Os investigadores de crimes de guerra da ONU acusaram todas as partes de perpetrarem “as mais hediondas violações”. “Os sírios”, diz seu último relatório, “sofreram vastos bombardeamentos aéreos em áreas densamente povoadas; sofreram ataques com armas químicas e cercos modernos nos quais os perpetradores deliberadamente mataram a população à fome ao longo de roteiros medievais e restrições indefensáveis e vergonhosas à ajuda humanitária”.

Quem está no controle do país agora?

O governo recuperou o controle das maiores cidades da Síria, mas grandes partes do país ainda são detidas por rebeldes, jihadistas e pela SDF liderada pelos curdos.

O último reduto de oposição restante está na província noroeste de Idlib e partes adjacentes das províncias do norte de Hama e oeste de Aleppo.

A região é dominada por uma aliança jihadista chamada Hayat Tahrir al-Sham (HTS), mas é também o lar da maioria das facções rebeldes. Estima-se que 2,7 milhões de pessoas deslocadas, incluindo um milhão de crianças, vivem lá, muitas delas em condições terríveis nos campos.

Em Março de 2020, a Rússia e a Turquia negociaram um cessar-fogo para parar um empurrão do governo para retomar o Idlib. Tem havido uma relativa calma desde então, mas pode quebrar a qualquer momento.

No nordeste do país, forças turcas e rebeldes sírios aliados lançaram uma ofensiva contra a SDF em outubro de 2019 para criar uma “zona segura” livre das milícias curdas YPG ao longo do lado sírio da fronteira, e desde então ocuparam um trecho de 120 km (75 milhas).

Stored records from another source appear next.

Lemma room_intro m : (N.of_nat (size m) <=? U32_MAX) && (lenN (snapshot_to_bytes m 0) <=? USIZE_MAX) = true -> snapshot_room m.
Proof. intros [H1 H2]%andb_true_iff. split; by apply N.leb_le. Qed.

Lemma string_ok_intro s : utf8_valid s && (lenN s <=? U32_MAX) = true -> string_ok s.
Proof. intros [H1 H2]%andb_true_iff. split; [done | by apply N.leb_le]. Qed.

Lemma passage_store_durable_witness : exists a s f, meanings [Quiet; Applied [passage_of 1]; Quiet] ∅ a /\
  load toy_legacy load_works 0 true (snapshot_file s_second) (legacy_file s_second) (log_file s_second) = Some (Ok (s, None, 0), f) /\ sources s = a.
Proof.
  assert (Hstore := s_second_eq). destruct Hstore as [r Hstore].
  assert (Hsteps : steps toy_legacy (Closed None None None) [Quiet; Applied [passage_of 1]; Quiet] (closed s_second)).
  { apply (steps_snoc _ _ [Quiet; Applied [passage_of 1]] (Resident s_second)); [|apply step_close].
    apply (steps_snoc _ _ [Quiet] (Resident s_first)); [apply (steps_snoc _ _ [] (Closed None None None)); [constructor|]|].
    - exact (step_load toy_legacy load_works 0 None None None (Ok (s_first, None, 0)) None eq_refl eq_refl).
    - refine (step_store toy_legacy io_works 7 {[str "a" := sample_submission]} s_first (Ok r) s_second _ Hstore _); [|discriminate].
      change (store_op 7 <$> btree_iter {[str "a" := sample_submission]}) with [passage_of 1].
      split; [apply N.leb_le; vm_compute; reflexivity|]. split; [by repeat constructor|]. split.
      + repeat constructor; cbn; try (apply string_ok_intro; vm_compute; reflexivity); try (apply N.leb_le; vm_compute; reflexivity).
      + intros [|j]; [apply room_intro; vm_compute; reflexivity|]. replace (take (S j) [passage_of 1]) with [passage_of 1] by (by destruct j).
        apply room_intro. vm_compute. reflexivity. }
  assert (Hnone : legacy_ok toy_legacy None) by (intros source text Hl; vm_compute in Hl; discriminate Hl).
  assert (Hroom : snapshot_room (legacy_sources toy_legacy None)) by (apply room_intro; vm_compute; reflexivity).
  destruct (passage_store_durable toy_legacy None [Quiet; Applied [passage_of 1]; Quiet] (closed s_second) Hnone Hroom Hsteps) as (a & Hm & _ & _ & Hload).
  destruct (Hload load_works 0 (conj eq_refl (conj eq_refl (conj eq_refl (conj eq_refl eq_refl))))) as (s & f & Hl & Hs & _).
  exists a, s, f. split; [|split; [exact Hl | exact Hs]]. exact Hm.
Defined.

Para parar o assalto, a SDF fez um acordo com o governo sírio que viu o exército sírio regressar à região administrada pelos curdos pela primeira vez em sete anos. O governo prometeu eventualmente recuperar o controlo total da mesma.

A guerra vai acabar?

Não parece que acabará em breve, mas todos concordam que é necessária uma solução política.

O Conselho de Segurança da ONU apelou à implementação do Comunicado de Genebra de 2012, que prevê um órgão de governo transitório “formado com base no consentimento mútuo”.

Nove rondas de conversações de paz mediadas pela ONU – conhecidas como o processo de Genebra II – não conseguiram avançar, com o Presidente Assad aparentemente pouco disposto a negociar com grupos políticos da oposição que insistem que ele deve renunciar como parte de qualquer acordo.

Rússia, Irão e Turquia estabeleceram conversações políticas paralelas conhecidas como o processo Astana em 2017.

Chegou-se a um acordo no ano seguinte para formar um comité de 150 membros para redigir uma nova constituição, levando a eleições livres e justas supervisionadas pela ONU. Mas em janeiro de 2021, o enviado especial da ONU Geir Pedersen lamentou que eles não tivessem sequer começado a esboçar nenhuma reforma.

O Sr. Pedersen também observou que, com cinco exércitos estrangeiros ativos na Síria, a comunidade internacional não podia fingir que as soluções para o conflito estavam apenas nas mãos dos sírios.